In a systolic array, different PEs receive different rows/columns of the input matrices. Without skewing, row 0 data would arrive at PE[0][0] one cycle before PE[1][0] sees its matching data — but PE[1][0] won't see row 1's data until it propagates from the edge. Skewing delays row i by i cycles at the input, so all PEs see correctly aligned data when it arrives.

Systolic Array Architecture on FPGA — TPU-Style Accelerator

Q: What is a systolic array?

A systolic array is a grid of Processing Elements (PEs) where data flows rhythmically from one PE to the next each clock cycle — like blood pulsing through a heart (hence 'systolic'). Each PE performs a multiply-accumulate and passes data to its neighbor. The result is extremely high compute density with very low memory bandwidth requirements.

1. What is a Systolic Array?

A systolic array is a grid of simple Processing Elements (PEs) that pass data to their neighbors every clock cycle — like blood pumped rhythmically through a heart (hence "systolic"). The data flows through the array in a wave, and each PE does one MAC operation as the data passes.

The key difference from the Day 3 GEMM engine: in a systolic array, there is no shared memory bus. Each PE only talks to its immediate neighbors. This eliminates the memory bandwidth bottleneck entirely and allows the array to scale to thousands of PEs.

Google TPU — The Proof

Google's TPU v1 (2016) used a 256×256 systolic array = 65,536 MACs firing every cycle at 700 MHz = 92 TOPS. It ran at 10–30× better performance-per-watt than contemporary GPUs for inference. Today's TPU v4 uses 128×128 per core, with multiple cores per chip.

2. Systolic Array vs Parallel MAC Array

Day 3 Parallel MAC Array

📦 All PEs share BRAM for input
📦 Central bus: memory bandwidth limited
📦 Hard to scale beyond 64×64
✅ Simple control logic
✅ Easy to understand

Systolic Array (This Day)

✅ No shared bus — PE-to-PE only
✅ Scales to 256×256+ easily
✅ Near-100% DSP utilization
✅ Weights loaded once, reused fully
⚠️ Data skewing adds latency complexity

3. Processing Element (PE) Design

The PE is the atomic unit of a systolic array. Each PE receives data from the left (activation) and from above (partial sum), multiplies by its stored weight, and passes results right and down.

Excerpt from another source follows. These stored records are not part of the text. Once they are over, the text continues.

(* ===== verification/GnmiMatcher.v ===== *)
(** * GnmiMatcher: which series a gNMI request selects (sink/gnmi/matcher.rs)

    Paths as [proto::Path]; the requested paths joined to their prefix, and the
    alignment of a requested path with a series' path, with its wildcards. The
    gRPC status of a refusal is one of two, with the reason as a constructor. *)

From Stdlib Require Import ZArith Lia Ascii.
From stdpp Require Import prelude strings list.
From S2P Require Import Prelude Text Metric GnmiPath.

(** [proto::Encoding], with its numbers. *)
Inductive Encoding := EJson | EBytes | EProto | EAscii | EJsonIetf.

Definition encoding_try_from (n : Z) : option Encoding :=
  if n =? 0 then Some EJson
  else if n =? 1 then Some EBytes
  else if n =? 2 then Some EProto
  else if n =? 3 then Some EAscii
  else if n =? 4 then Some EJsonIetf
  else None.

(** [encoding_name]. *)
Definition encoding_name (e : Encoding) : string :=
  match e with
  | EJson => "JSON" | EBytes => "BYTES" | EProto => "PROTO"
  | EAscii => "ASCII" | EJsonIetf => "JSON_IETF"
  end.

(** The statuses a request is refused with. *)
Inductive Reason :=
| UnknownEncoding (n : Z)
| UnknownListMode (n : Z)
| NoSubscriptions
| NoPaths
| UnknownSubscriptionMode (n : Z)
| EmptyElementName
| RunWithKeys.

Inductive Status :=
| InvalidArgument (r : Reason)
| Unimplemented (encoding : string).

(** [served_encoding]. *)
Definition served_encoding (encoding : Z) : result Encoding Status :=
  match encoding_try_from encoding with
  | Some EProto | Some EJson => Ok EProto
  | Some EJsonIetf => Ok EJsonIetf
  | Some other => Err (Unimplemented (encoding_name other))
  | None => Err (InvalidArgument (UnknownEncoding encoding))
  end.

Definition ANY_ONE : string := "*".
Definition ANY_RUN : string := "...".

(** [SubscriptionMatcher]. *)
Record SubscriptionMatcher := mk_matcher { paths : list Path; m_encoding : Encoding }.

(** The check of [join] on each element of a joined path. *)
Fixpoint check_elems (l : list PathElem) : result unit Status :=
  match l with
  | [] => Ok tt
  | e :: l =>
      if String.eqb (el_name e) "" then Err (InvalidArgument EmptyElementName)
      else if String.eqb (el_name e) ANY_RUN && negb (bool_decide (el_key e = []))
      then Err (InvalidArgument RunWithKeys)
      else check_elems l
  end.

(** The loop of [SubscriptionMatcher::join]. *)
Fixpoint join_paths (prefix : Path) (own : list Path) : result (list Path) Status :=
  match own with
  | [] => Ok []
  | p :: own =>
      let elems := elem prefix ++ elem p in
      let? _ := check_elems elems in
      let o := if String.eqb (origin p) "" then origin prefix else origin p in
      let? rest := join_paths prefix own in
      Ok (mk_path o elems (target prefix) :: rest)
  end.

(** [SubscriptionMatcher::join]. *)
Definition matcher_join (prefix : option Path) (own : list Path) (encoding : Encoding)
  : result SubscriptionMatcher Status :=
  let? joined := join_paths (default root_path prefix) own in
  Ok (mk_matcher joined encoding).

(** [SubscriptionMatcher::from_paths]. *)
Definition from_paths (prefix : option Path) (own : list Path) (encoding : Z)
  : result SubscriptionMatcher Status :=
  let? enc := served_encoding encoding in
  match own with
  | [] => Err (InvalidArgument NoPaths)
  | _ => matcher_join prefix own enc
  end.

(** [proto::Subscription] and [proto::SubscriptionList]. *)
Record SubscriptionMsg := mk_subscription {
  sub_path : option Path;
  sub_mode : Z;
  sample_interval : Z;
  suppress_redundant : bool;
  heartbeat_interval : Z;
}.

Record SubscriptionList := mk_list {
  sl_prefix : option Path;
  sl_subscription : list SubscriptionMsg;
  sl_mode : Z;
  sl_encoding : Z;
  updates_only : bool;
}.

(** [subscription_list::Mode]: [STREAM] 0, [ONCE] 1, [POLL] 2. *)
Inductive ListMode := MStream | MOnce | MPoll.

Definition list_mode_try_from (n : Z) : option ListMode :=
  if n =? 0 then Some MStream
  else if n =? 1 then Some MOnce
  else if n =? 2 then Some MPoll
  else None.

(** [SubscriptionMode]: [TARGET_DEFINED] 0, [ON_CHANGE] 1, [SAMPLE] 2. *)
Definition subscription_mode_known (n : Z) : bool := (0 <=? n) && (n <=? 2).

Fixpoint check_modes (l : list SubscriptionMsg) : result unit Status :=
  match l with
  | [] => Ok tt
  | s :: l =>
      if subscription_mode_known (sub_mode s) then check_modes l
      else Err (InvalidArgument (UnknownSubscriptionMode (sub_mode s)))
  end.

(** [SubscriptionMatcher::new]. *)
Definition matcher_new (l : SubscriptionList) : result SubscriptionMatcher Status :=
  let? enc := served_encoding (sl_encoding l) in
  let? mode := ok_or (list_mode_try_from (sl_mode l)) (InvalidArgument (UnknownListMode (sl_mode l))) in
  match sl_subscription l with
  | [] => Err (InvalidArgument NoSubscriptions)
  | subs =>
      let? _ := match mode with MStream => check_modes subs | _ => Ok tt end in
      matcher_join (sl_prefix l) ((fun s => default root_path (sub_path s)) <$> subs) enc
  end.

(** [element_matches]. *)
Definition element_matches (wanted e : PathElem) : bool :=
  (String.eqb (el_name wanted) ANY_ONE || String.eqb (el_name wanted) (el_name e)) &&
  forallb (fun kv => String.eqb kv.2 "*" || bool_decide (bt_get kv.1 (el_key e) = Some kv.2))
    (el_key wanted).

(** The loop of [aligns]: positions [w] and [s], and the latest run with the
    series position it ends at; [None] when the fuel is out. *)
Fixpoint aligns_loop (fuel : nat) (wanted series : list PathElem) (w s : nat)
    (run : option (nat * nat)) : option bool :=
  match fuel with
  | O => None
  | S fuel =>
      match wanted !! w with
      | None => Some true
      | Some element =>
          if String.eqb (el_name element) ANY_RUN then
            aligns_loop fuel wanted series (S w) s (Some (w, s))
          else if (match series !! s with Some e => element_matches element e | None => false end)
          then aligns_loop fuel wanted series (S w) (S s) run
          else
            match run with
            | Some (at_, end_) =>
                if (end_ <? length series)%nat
                then aligns_loop fuel wanted series (S at_) (S end_) (Some (at_, S end_))
                else Some false
            | None => Some false
            end
      end
  end.

(** Steps that are enough: a run's end moves at most once per series element,
    and between two moves the wanted position goes at most once over the
    wanted elements. *)
Definition aligns_fuel (wanted series : list PathElem) : nat :=
  (S (length series)) * S (length wanted) + S (length wanted).

(** [aligns]. *)
Definition aligns (wanted series : list PathElem) : option bool :=
  aligns_loop (aligns_fuel wanted series) wanted series 0 0 None.

(** [is_under]. *)
Definition is_under (series subscribed : Path) : option bool :=
  if (String.eqb (origin subscribed) "" || String.eqb (origin subscribed) (origin series))
     && (String.eqb (target subscribed) "" || String.eqb (target subscribed) (target series))
  then aligns (elem subscribed) (elem series)
  else Some false.

(** [SubscriptionMatcher::matches]. *)
Fixpoint matches_any (series : Path) (l : list Path) : option bool :=
  match l with
  | [] => Some false
  | p :: l => let! b := is_under series p in if b then Some true else matches_any series l
  end.

Definition matches (m : SubscriptionMatcher) (series : Path) : option bool :=
  matches_any series (paths m).

(** ** What an alignment is *)

Definition is_run (e : PathElem) : bool := String.eqb (el_name e) ANY_RUN.

(** [wanted] aligns with the first elements of [series]. *)
Inductive aligned : list PathElem -> list PathElem -> Prop :=
| al_done series : aligned [] series
| al_run_end w ws series : is_run w = true -> aligned ws series -> aligned (w :: ws) series
| al_run_take w ws e series :
    is_run w = true -> aligned (w :: ws) series -> aligned (w :: ws) (e :: series)
| al_elem w ws e series :
    is_run w = false -> element_matches w e = true -> aligned ws series ->
    aligned (w :: ws) (e :: series).

Section aligns.
Context (wanted series : list PathElem).

(** The rest of the wanted elements aligns with the rest of the series. *)
Definition al (w s : nat) : Prop := aligned (drop w wanted) (drop s series).

Lemma al_end w s : wanted !! w = None -> al w s.
Proof.
  intros H. unfold al. rewrite drop_ge by (by apply lookup_ge_None_1). constructor.
Qed.

Lemma al_elem_iff w s x :
  wanted !! w = Some x -> is_run x = false ->
  al w s <-> exists e, series !! s = Some e /\ element_matches x e = true /\ al (S w) (S s).
Proof.
  intros Hx Hr. unfold al. rewrite (drop_S _ _ _ Hx). split.
  - intros H. inversion H as [|? ? ? Hr' |? ? ? ? Hr' |w' ws e ser Hr' Hm Hal E1 E2]; subst; try congruence.
    assert (series !! s = Some e) as He.
    { rewrite <- (Nat.add_0_r s), <- lookup_drop, <- E2. done. }
    exists e. split; [done|]. split; [done|]. rewrite (drop_S _ _ _ He) in E2.
    by injection E2 as ->.
  - intros (e & He & Hm & Hal). rewrite (drop_S _ _ _ He). by constructor.
Qed.

Lemma al_run_iff w s x :
  wanted !! w = Some x -> is_run x = true ->
  al w s <-> exists s', (s <= s' <= Nat.max s (length series))%nat /\ al (S w) s'.
Proof.
  intros Hx Hr. unfold al. rewrite (drop_S _ _ _ Hx). split.
  - remember (drop s series) as ser eqn:Es. remember (x :: drop (S w) wanted) as ws eqn:Ew.
    intros H. induction H as [|? ? ? Hr' H |? ? e ? Hr' H IH|] in s, Es, Ew |- *; simplify_eq.
    + exists s. split; [lia|done].
    + assert (series !! s = Some e) as He.
      { rewrite <- (Nat.add_0_r s), <- lookup_drop, <- Es. done. }
      pose proof (lookup_lt_Some _ _ _ He). rewrite (drop_S _ _ _ He) in Es. injection Es as ->.
      destruct (IH (S s) eq_refl eq_refl) as (s' & Hs' & Hal). exists s'. split; [lia|done].
    + congruence.
  - intros (s' & Hs' & Hal). remember (s' - s)%nat as d eqn:Ed.
    induction d as [|d IH] in s, Hs', Ed |- *.
    + replace s with s' by lia. by apply al_run_end.
    + destruct (lookup_lt_is_Some_2 series s) as [e He]; [lia|].
      rewrite (drop_S _ _ _ He). apply al_run_take; [done|]. apply IH; lia.
Qed.

(** *** The invariant of the loop *)

(** From the latest run on: the elements after it are no runs, and have been
    matched one for one from the run's end. *)
Record run_inv (w s at_ end_ : nat) : Prop := {
  ri_lt : (at_ < w)%nat;
  ri_pos : s = (end_ + (w - S at_))%nat;
  ri_end : (end_ <= length series)%nat;
  ri_run : exists x, wanted !! at_ = Some x /\ is_run x = true;
  ri_plain : forall i x, (at_ < i < w)%nat -> wanted !! i = Some x -> is_run x = false;
}.

(** An alignment of the whole exists exactly when one exists from here, or
    from the latest run with a later end. *)
Definition loop_inv (w s : nat) (run : option (nat * nat)) : Prop :=
  (w <= length wanted)%nat /\
  match run with
  | None => (s <= length series)%nat /\ (al 0 0 <-> al w s)
  | Some (at_, end_) =>
      run_inv w s at_ end_ /\ (s <= length series)%nat /\
      (al 0 0 <-> al w s \/ exists s', (end_ < s' <= length series)%nat /\ al (S at_) s')
  end.

(** Matching the plain elements from a later place than the loop did. *)
Lemma al_plain_shift m i j :
  (forall k x, (i <= k < i + m)%nat -> wanted !! k = Some x -> is_run x = false) ->
  (i + m <= length wanted)%nat ->
  al i j -> al (i + m) (j + m).
Proof.
  induction m as [|m IH] in i, j |- *; intros Hp Hl Ha; [by rewrite !Nat.add_0_r|].
  assert (is_Some (wanted !! i)) as [x Hx] by (apply lookup_lt_is_Some_2; lia).
  assert (Hr : is_run x = false) by (apply (Hp i); [lia|done]).
  destruct (proj1 (al_elem_iff i j x Hx Hr) Ha) as (e & _ & _ & Ha1).
  clear Ha. rename Ha1 into Ha.
  apply IH in Ha; [|intros k y Hk; apply Hp; lia|lia].
  by rewrite !Nat.add_succ_r in *.
Qed.
(** [prost::encoding::WireType]. *)
Inductive WireType := Varint | SixtyFourBit | LengthDelimited | StartGroup | EndGroup | ThirtyTwoBit.

#[export] Instance WireType_eq_dec : EqDecision WireType.
Proof. solve_decision. Defined.

(** The functions of [prost::encoding] the file calls: a reader returns what it
    read and the rest of the buffer, [None] being its error. *)
Class Prost := {
  decode_key : list Z -> option (Z * WireType * list Z);
  decode_varint : list Z -> option (Z * list Z);
  skip_field : WireType -> Z -> list Z -> option (list Z);
  encode_key : Z -> WireType -> list Z;
  encode_varint : Z -> list Z;
  encoded_len_varint : Z -> nat;
  key_len : Z -> nat;
}.

(** The field numbers of the schema. *)
Definition UPDATE : Z := 4.
Definition VAL : Z := 3.
Definition STRING_VAL : Z := 1.
Definition INT_VAL : Z := 2.
Definition UINT_VAL : Z := 3.
Definition BOOL_VAL : Z := 4.
Definition JSON_IETF_VAL : Z := 11.
Definition DOUBLE_VAL : Z := 14.

(** [ValueKind]. *)
Inductive ValueKind := KString | KInt | KUint | KBool | KDouble | KJsonIetf | KOther (field : Z).

#[export] Instance ValueKind_eq_dec : EqDecision ValueKind.
Proof. solve_decision. Defined.

(** [ValueKind::from_field]. *)
Definition from_field (field : Z) : ValueKind :=
  if field =? STRING_VAL then KString
  else if field =? INT_VAL then KInt
  else if field =? UINT_VAL then KUint
  else if field =? BOOL_VAL then KBool
  else if field =? JSON_IETF_VAL then KJsonIetf
  else if field =? DOUBLE_VAL then KDouble
  else KOther field.

(** A [Range<usize>], and [buf.get(range)]. *)
Record Range := mk_range { r_start : nat; r_end : nat }.

Definition slice (buf : list Z) (r : Range) : list Z :=
  take (r_end r - r_start r) (drop (r_start r) buf).

Definition get_range (buf : list Z) (r : Range) : option (list Z) :=
  if decide (r_start r <= r_end r <= length buf)%nat then Some (slice buf r) else None.

(** [Field]: where a field's key starts, and the range of its contents. *)
Definition Field : Type := nat * Range.

Section Scan.
Context `{Prost}.

(** The loop of [delimited] over [rest], the buffer up to [end_] that is left.
    Every turn reads a key, which takes at least one octet. *)
Fixpoint delimited_loop (fuel : nat) (end_ : nat) (rest : list Z) (tag : Z) : option Field :=
  match fuel, rest with
  | O, _ | _, [] => None
  | S fuel, _ =>
      let key := (end_ - length rest)%nat in
      let! (field, wire_type, rest) := decode_key rest in
      if (field =? tag) && bool_decide (wire_type = LengthDelimited) then
        let! (len, rest) := decode_varint rest in
        let start := (end_ - length rest)%nat in
        let stop := (start + Z.to_nat len)%nat in
        if (stop <=? end_)%nat then Some (key, mk_range start stop) else None
      else
        let! rest := skip_field wire_type field rest in
        delimited_loop fuel end_ rest tag
  end.

(** [delimited]. *)
Definition delimited (buf : list Z) (message : Range) (tag : Z) : option Field :=
  let! rest := get_range buf message in
  delimited_loop (length rest) (r_end message) rest tag.

(** [value_field]. *)
Definition value_field (encoded : list Z) : option (Field * Field) :=
  let! update := delimited encoded (mk_range 0 (length encoded)) UPDATE in
  let! val := delimited encoded update.2 VAL in
  Some (update, val).

(** [value_span]. *)
Definition value_span (encoded : list Z) : option (Range * ValueKind) :=
  let! (_, (_, val)) := value_field encoded in
  let! value := get_range encoded val in
  let! (field, wire_type, value) := decode_key value in
  let! _ := skip_field wire_type field value in
  Some (val, from_field field).

(** [delimited_len]. *)
Definition delimited_len (tag : Z) (len : nat) : nat :=
  (key_len tag + encoded_len_varint (Z.of_nat len) + len)%nat.
Lemma create_channel t q born s :
  channel t q born -> ids t !! s_path s = None -> version s = 1 -> slot_ok s ->
  let t' := mk_table (<[s_path s := next_id t]> (ids t)) (<[next_id t := s]> (slots t)) (next_id t + 1) in
  let ev := [announce (next_id t) s] in
  let born' := <[next_id t := s_path s]> born in
  table_ok t' -> channel t' (q ++ ev) born' /\ advances t born t' ev born'.
Proof.
  intros Hc Hi Hv [Hpo Hvo] t' ev born' Ht. set (n := next_id t) in *.
  assert (Hnb : born !! n = None).
  { destruct (born !! n) eqn:E; [|done]. pose proof (c_old Hc n ltac:(by rewrite E)). lia. }
  assert (Hns : slots t !! n = None).
  { destruct (slots t !! n) eqn:E; [|done]. apply (c_born Hc) in E. congruence. }
  assert (Hlook : forall i, i <> n -> slots t' !! i = slots t !! i)
    by (intros i Hne; by apply lookup_insert_ne).
  assert (Hold : forall i p, born !! i = Some p -> i <> n) by congruence.
  assert (Hb : forall i p, born !! i = Some p -> born' !! i = Some p).
  { intros i p Hip. unfold born'. rewrite lookup_insert_ne; [done|]. intros <-. congruence. }
  assert (Hlive : forall i, i <> n -> slots t !! i = None -> slots t' !! i = None)
    by (intros i Hne; by rewrite Hlook).
  assert (Huold : forall u, Changed u ∈ q -> su_id u <> n).
  { intros u Hu. destruct (c_changed Hc u Hu) as (_ & p & Hbu & _). by eapply Hold. }
  split; split.
  - done.
  - intros i si. cbn. intros [[<- <-]|[Hne Hsi]]%lookup_insert_Some;
      [apply lookup_insert_eq|]. by apply Hb, (c_born Hc).
  - intros i [p Hp]. cbn. unfold born' in Hp. apply lookup_insert_Some in Hp as [[<- _]|[_ Hp]]; [lia|].
    pose proof (c_old Hc i ltac:(by eexists)). lia.
  - intros u [Hu|Hu%list_elem_of_singleton]%elem_of_app.
    + destruct (c_changed Hc u Hu) as (Hvu & p & Hbu & Hpu & Hl). split; [done|].
      exists p. split_and!; [by apply Hb|done|]. rewrite Hlook by eauto. done.
    + injection Hu as ->. cbn [su_version su_id su_bytes]. split; [lia|]. exists (s_path s).
      split_and!; [apply lookup_insert_eq|done|]. intros si. cbn. rewrite lookup_insert_eq.
      by intros [= <-].
  - intros i b [Hi'|Hi'%list_elem_of_singleton]%elem_of_app; [|done].
    destruct (c_removed Hc i b Hi') as (Hn & p & Hbi & Hd). split; [apply Hlive; eauto|].
    exists p. split; [by apply Hb|done].
  - intros q1 u q2 Hq Hn.
    apply snoc_split in Hq as [(_ & [= ->] & _)|(q2' & -> & ->)].
    { cbn in Hn. by rewrite lookup_insert_eq in Hn. }
    rewrite removed_app. left. apply (c_dead Hc q1); [done|].
    rewrite Hlook in Hn; [done|]. apply Huold. set_solver.
  - intros q1 i b q2 Hq. apply snoc_split in Hq as [(_ & [=] & _)|(q2' & -> & ->)].
    rewrite heard_app, heard_one. intros [Hh|Hh]; [by eapply (c_after Hc)|]. cbn in Hh. subst i.
    destruct (c_removed Hc n b) as (_ & p & Hbp & _); [set_solver|]. congruence.
  - intros q1 u q2 su i Hq Hsu Hbi Hne.
    apply snoc_split in Hq as [(_ & _ & ->)|(q2' & -> & ->)]; [intros [b' Hb']; set_solver|].
    assert (Hun : su_id u <> n) by (apply Huold; set_solver). rewrite Hlook in Hsu by done.
    rewrite removed_app. intros [Hr|[b' Hb']]; [|set_solver].
    assert (Hin : i <> n).
    { destruct Hr as [b Hr]. destruct (c_removed Hc i b) as (_ & p & Hbp & _); [set_solver|]. eauto. }
    unfold born' in Hbi. rewrite lookup_insert_ne in Hbi by done. by eapply (c_order Hc).
  - unfold born'. by apply insert_subseteq.
  - intros i si. cbn. intros [[<- <-]|[Hne Hsi]]%lookup_insert_Some.
    + right. split; [done|]. exists s. eexists. cbn. rewrite lookup_insert_eq.
      split_and!; [done|by left|done..].
    + left. exists si. split_and!; [done..|by left].
  - intros i [si Hsi] Hn. rewrite Hlook in Hn; [congruence|]. intros ->. congruence.
  - intros i [p Hp] Hn. split; [apply Hlive; eauto|]. unfold ev. rewrite heard_one. cbn.
    intros <-. congruence.
Qed.
(* ===== verification/GnmiSync.v ===== *)
(** * GnmiSync: a subscriber follows its target

    A [System] is a target's table, the messages the subscriber has not read,
    the producer with its queue, and what the client has received. It moves when
    a sink calls the target and when the producer takes a turn, in any order;
    the producer can lag at any time and lose its messages. [follows] relates
    the parts for a list of ON_CHANGE subscriptions. *)

From Stdlib Require Import ZArith Lia.
From stdpp Require Import prelude strings list gmap sorting.
From S2P Require Import Prelude Metric GnmiPath GnmiMatcher GnmiNotification GnmiTarget GnmiService GnmiReplica GnmiChannel.

Section Follows.
Context `{HP : Prost} {HL : ProstLaws}.
Context (path_of delete_of : list Z -> option Path).
(** The matcher of the list. *)
Context (mt : SubscriptionMatcher).

Let sel (p : Path) : bool := matcher_matches mt p.

Abbreviation version s := (l_version (s_latest s)) (only parsing).
Abbreviation current s := (latest_value (s_latest s)) (only parsing).
Abbreviation index_ok := (index_ok path_of delete_of sel).
Abbreviation channel := (channel path_of delete_of).
Abbreviation sound := (sound path_of).
Abbreviation final := (final path_of delete_of).

Definition gone (t : SeriesTable) (born : gmap Z Path) (id : Z) : Prop :=
  is_Some (born !! id) /\ slots t !! id = None.

Definition quiet (t : SeriesTable) (Q : list SeriesEvent) (born : gmap Z Path) (id : Z) : Prop :=
  gone t born id /\ ~ heard id Q.

(** The client ends up with the current value of series [id]. *)
Definition up_to_date (m : gmap Z Seen) (d : Delivered) (q : Pending) (cl : list PreEncoded)
  (id : Z) (s : Slot) : Prop :=
  (exists e, m !! id = Some e /\ queued e = version s) /\ d_paths d !! s_path s = Some id /\
  final cl q !! s_path s = Some (current s).

(** The value of every series is queued, or among the messages; [todo] are the
    series still to be looked at. *)
Record follows (todo : list Z) (t : SeriesTable) (Q : list SeriesEvent) (born : gmap Z Path)
  (m : gmap Z Seen) (d : Delivered) (q : Pending) (cl : list PreEncoded) : Prop := {
  f_channel : channel t Q born;
  f_index : index_ok born (gone t born) (quiet t Q born) m d q cl;
  f_gone p id : d_paths d !! p = Some id -> slots t !! id = None -> removed_in id Q;
  f_live id s : slots t !! id = Some s -> sel (s_path s) = true -> id ∉ todo ->
    up_to_date m d q cl id s \/
    newest t Q id /\ forall e, m !! id = Some e -> queued e < version s;
}.
End Example.

Import Wire.

Lemma on_change_converges_witness :
  replica Example.path_of Example.delete_of
    (client Example.system2 ++ drain (pend Example.system2)) !! Example.path = Some [24; 7].
Proof.
  rewrite (on_change_converges Example.path_of Example.delete_of Example.json
    Example.encode_delete Example.delete_reads Example.delete_only Example.list_of_one
    Example.matcher Example.system0 Example.system2 Example.path eq_refl eq_refl
    Example.subscribed0 Example.steps eq_refl).
  vm_compute. reflexivity.
Defined.

Lemma on_change_catches_up_witness :
  exists s', rtc (turn Example.path_of Example.json Example.encode_delete) Example.system1 s' /\
    tbl s' = Example.table1 /\ rx s' = [] /\ queue (pend s') = [] /\
    forall p, replica Example.path_of Example.delete_of (client s') !! p
      = matched_value Example.matcher Example.table1 p.
Proof.
  apply (on_change_catches_up Example.path_of Example.delete_of Example.json
    Example.encode_delete Example.delete_reads Example.delete_only Example.list_of_one
    Example.matcher Example.system0 Example.system1 eq_refl eq_refl Example.subscribed0).
  apply rtc_once. exact Example.step1.
Defined.

(** ** A list that also samples

    Turns taken one after the other, with what the client received; [None] when
    one is not enabled or ends the subscription. *)
Fixpoint serve_all (steps : list (Z * option (list SeriesSnapshot) * Step)) (p : Producer)
  (q : Pending) (cl : list PreEncoded) : option (Producer * Pending * list PreEncoded) :=
  match steps with
  | [] => Some (p, q, cl)
  | (now, snap, step) :: steps =>
      if enabled now step p q then
        match serve Example.encode_delete Example.path_of (fun _ => 0) (fun _ _ _ => None)
                now snap 0 step p q with
        | Goes p q out => serve_all steps p q (cl ++ option_list out)
        | Ends _ => None
        end
      else None
  end.

Definition mixed_list : SubscriptionList :=
  mk_list None [mk_subscription (Some Example.path) 1 0 false 0;
                mk_subscription (Some Example.path) 2 1 false 0] 0 2 false.

(** The notification after [ex_notification], with the value 8. *)
Definition ex_next : list Z := [8; 10; 34; 7; 10; 1; 99; 26; 2; 24; 8; 88; 1].

(** A list with an ON_CHANGE and a SAMPLE subscription for one series: a change
    waits in the queue, the sample of the same value is queued behind it, and the
    next change replaces the value that waits, so the client receives the newer
    value and then the older one. *)
Lemma sample_overtaken_by_change :
  exists p0 p1 q1 p2 q2,
    start (mk_settings 1 1) mixed_list 0 = Ok p0 /\
    initial_sync Example.encode_delete (fun _ => 0) (fun _ _ _ => None) (Some []) p0 = Some (p1, q1) /\
    serve_all [(0, None, Sent);
               (0, None, Change (Changed (mk_update 0 KUint 1 ex_notification)));
               (1, Some [mk_snapshot 0 Example.path KUint 1 ex_notification], Sample);
               (1, None, Change (Changed (mk_update 0 KUint 2 ex_next)));
               (1, None, Sent); (1, None, Sent)] p1 q1 []
      = Some (p2, q2, [SyncResponse; UpdateResponse ex_next; UpdateResponse ex_notification]) /\
    queue q2 = [] /\
    replica Example.path_of Example.delete_of
      [SyncResponse; UpdateResponse ex_next; UpdateResponse ex_notification] !! Example.path = Some [24; 7].
Proof.
  do 5 eexists. split; [vm_compute; reflexivity|]. split; [vm_compute; reflexivity|].
  split; [vm_compute; reflexivity|]. split; vm_compute; reflexivity.
Qed.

Processing Element (PE) — Weight-Stationary

4. Weight-Stationary Dataflow — How It Works

The key insight of weight-stationary: each PE stores one weight permanently. Activations stream through horizontally. Partial sums accumulate vertically. After K cycles, the bottom row holds the complete dot products.

4×4 Systolic Array — Weight-Stationary Data Flow

5. Data Skewing — Why It's Needed

Without skewing, data alignment fails. Row 1 of the activation matrix needs to meet row 1 of the weights (at PE[1][·]), but without a delay, row 1 data arrives at PE[1][0] at the same time as row 0 data — which is wrong.

Skewed Input Feeding — Timing Diagram (4-row array, K=4)

Input	Cycle 0	Cycle 1	Cycle 2	Cycle 3	Cycle 4	Cycle 5
Row 0 (no delay)	a[0][0]	a[0][1]	a[0][2]	a[0][3]	0	0
Row 1 (+1 cycle)	0	a[1][0]	a[1][1]	a[1][2]	a[1][3]	0
Row 2 (+2 cycles)	0	0	a[2][0]	a[2][1]	a[2][2]	a[2][3]
Row 3 (+3 cycles)	0	0	0	a[3][0]	a[3][1]	a[3][2]

Total computation cycles = K + N - 1 = 4 + 4 - 1 = 7 cycles for a 4×4 array with K=4. Compare to 16 cycles for the parallel array — systolic has lower latency for large K but same throughput.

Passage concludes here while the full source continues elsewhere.